Apple introduced short links for the App Store last Friday, providing developers with an easy-to-remember short URL for use in advertising. As noted by several sites, the new service made a public debut during last night’s Super Bowl as part of a commercial for the next installment of the J.J. Abrams Star Trek saga.
On February 1, Apple notified developers via the company’s developer portal that “App Store Short Links” would soon be distributed using the “appstore.com” domain:
Provide a simple way for users to find your apps with easy-to-remember App Store Short Links. Using an AppStore.com URL that includes your app or company name, you can create links to a single app or all of your apps. These links are accessible worldwide and will automatically direct users to their country’s respective App Store or Mac App Store.
During the first half of the Super Bowl, the new trailer for Star Trek: Into Darkness ended with a reference to an App Store short link and a small “Available on the App Store” badge. This was in lieu of a reference to the film’s official website, perhaps indicating an important shift in the way films are marketed.
Apple continues to use the “itunes.apple.com” domain for standard URLs linking to App Store content for now, but the new “appstore.com,” which was a gift to Steve Jobs and Apple from then-CEO of Salesforce Marc Benioff in 2008, has obvious advantages for promoting apps via print and television.
For example, the official Star Trek: Into Darkness iOS app previously lived here:
With the new Short Link service, iOS users can now also use this link to reach the same content:
While developers with sufficient funds and experience could always set up a custom URL that redirects to App Store content, the new Short Links will give all developers an opportunity to advertise their products without the hassle of establishing and maintaining custom URLs. It also gives Apple a sense of uniformity in its App ecosystem.

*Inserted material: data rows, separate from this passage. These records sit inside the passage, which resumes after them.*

(* ===== verification/DetachTransactions.v ===== *)
(** * Transactions of the detach controller

    Theorems about [DetachController] composed with the helper process:
    threads are held exactly while a mutation is active, a preparation that
    fails leaves everything as it was, and what a successful one guarantees. *)

From S2P Require Import Prelude HookModel DetachHelper DetachHelperProofs DetachHelperWrites DetachHelperSession DetachPlan DetachPlanProofs DetachController.

(** ** A logic for programs that may end the process *)

Definition ctriple {A} (P : controller -> Prop) (m : CM A) (Q : A -> controller -> Prop) : Prop :=
  forall s, P s -> match m s with (Some a, s') => Q a s' | (None, _) => True end.

Lemma ctriple_bind {A B} P (m : CM A) R (f : A -> CM B) Q :
  ctriple P m R -> (forall a, ctriple (R a) (f a) Q) -> ctriple P (cbind m f) Q.
Proof.
  intros Hm Hf s HP. specialize (Hm s HP). unfold cbind. destruct (m s) as [[a|] s']; [|done].
  by apply Hf.
Qed.

Lemma ctriple_ret {A} (P : controller -> Prop) (a : A) (Q : A -> controller -> Prop) :
  (forall s, P s -> Q a s) -> ctriple P (cret a) Q.
Proof. intros HQ s HP. by apply HQ. Qed.

Lemma ctriple_read {A} (P : controller -> Prop) (f : controller -> A) :
  ctriple P (read f) (fun a s => P s /\ a = f s).
Proof. by intros s HP. Qed.

Lemma ctriple_fatal {A} P (Q : A -> controller -> Prop) : ctriple P mark_helper_fatal Q.
Proof. by intros s HP. Qed.

Lemma ctriple_weaken {A} (P P' : controller -> Prop) (m : CM A) (Q Q' : A -> controller -> Prop) :
  ctriple P' m Q' -> (forall s, P s -> P' s) -> (forall a s, Q' a s -> Q a s) -> ctriple P m Q.
Proof.
  intros Hm HP HQ s Hs. specialize (Hm s (HP s Hs)). destruct (m s) as [[a|] s']; [by apply HQ|done].
Qed.

Lemma ctriple_pre {A} (P P' : controller -> Prop) (m : CM A) (Q : A -> controller -> Prop) :
  ctriple P' m Q -> (forall s, P s -> P' s) -> ctriple P m Q.
Proof. intros Hm HP s Hs. by apply Hm, HP. Qed.

(** The pure facts of a precondition. *)
Lemma ctriple_pure {A} (P : Prop) (R : controller -> Prop) (m : CM A) Q :
  (P -> ctriple R m Q) -> ctriple (fun s => R s /\ P) m Q.
Proof. intros Hm s [HR HP]. by apply Hm. Qed.

Create HintDb detach.

Lemma ctriple_fact {A} (X : Prop) (P : controller -> Prop) (m : CM A) Q :
  (forall s, P s -> X) -> (X -> ctriple P m Q) -> ctriple P m Q.
Proof. intros HX Hm s HP. by apply Hm; [eapply HX|]. Qed.

(** Reading the whole state: [X] is what is known of it. *)
Lemma ctriple_get {A} (P : controller -> Prop) (X : controller -> Prop) (f : controller -> CM A) Q :
  (forall s, P s -> X s) -> (forall s0, X s0 -> ctriple P (f s0) Q) ->
  ctriple P (cbind (read (fun s => s)) f) Q.
Proof. intros HX Hf s HP. by apply Hf; [apply HX|]. Qed.

(** ** States *)

Section Transactions.
Context (env : controller_env).

(** No thread is held by either backend, except those that a stop of the helper
    kept when it could not open the task directory. *)
Definition released (s : controller) : Prop :=
  wf (the_helper s) /\ released_or_unlisted (kernel env) (the_helper s) /\ signal_held s = false.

Developers should note that they will not be able to choose their own short name for the service; as mentioned in the developer documentation, Apple will assign short names when apps are submitted.
Three types of links will be provided: company name (http://appstore.com/companyname), app name (http://appstore.com/appname), and app by company (http://appstore.com/companyname/appname). These links will work for both the iOS and Mac App Stores, with “mac” added to the address to denote a link to content on the latter platform (http://appstore.com/mac/appname).
Short names that are generic or in-demand will send users to an App Store search page showing all applicable apps. Apple uses the example of http://appstore.com/airhockey to illustrate this scenario. The company’s documentation then urges developers to use unique names to avoid confusion and to help their app stand out.
Apple is currently fighting a legal battle with Amazon over the use of the “App Store” trademark. The two companies will meet March 21 to attempt court-ordered settlement negotiations.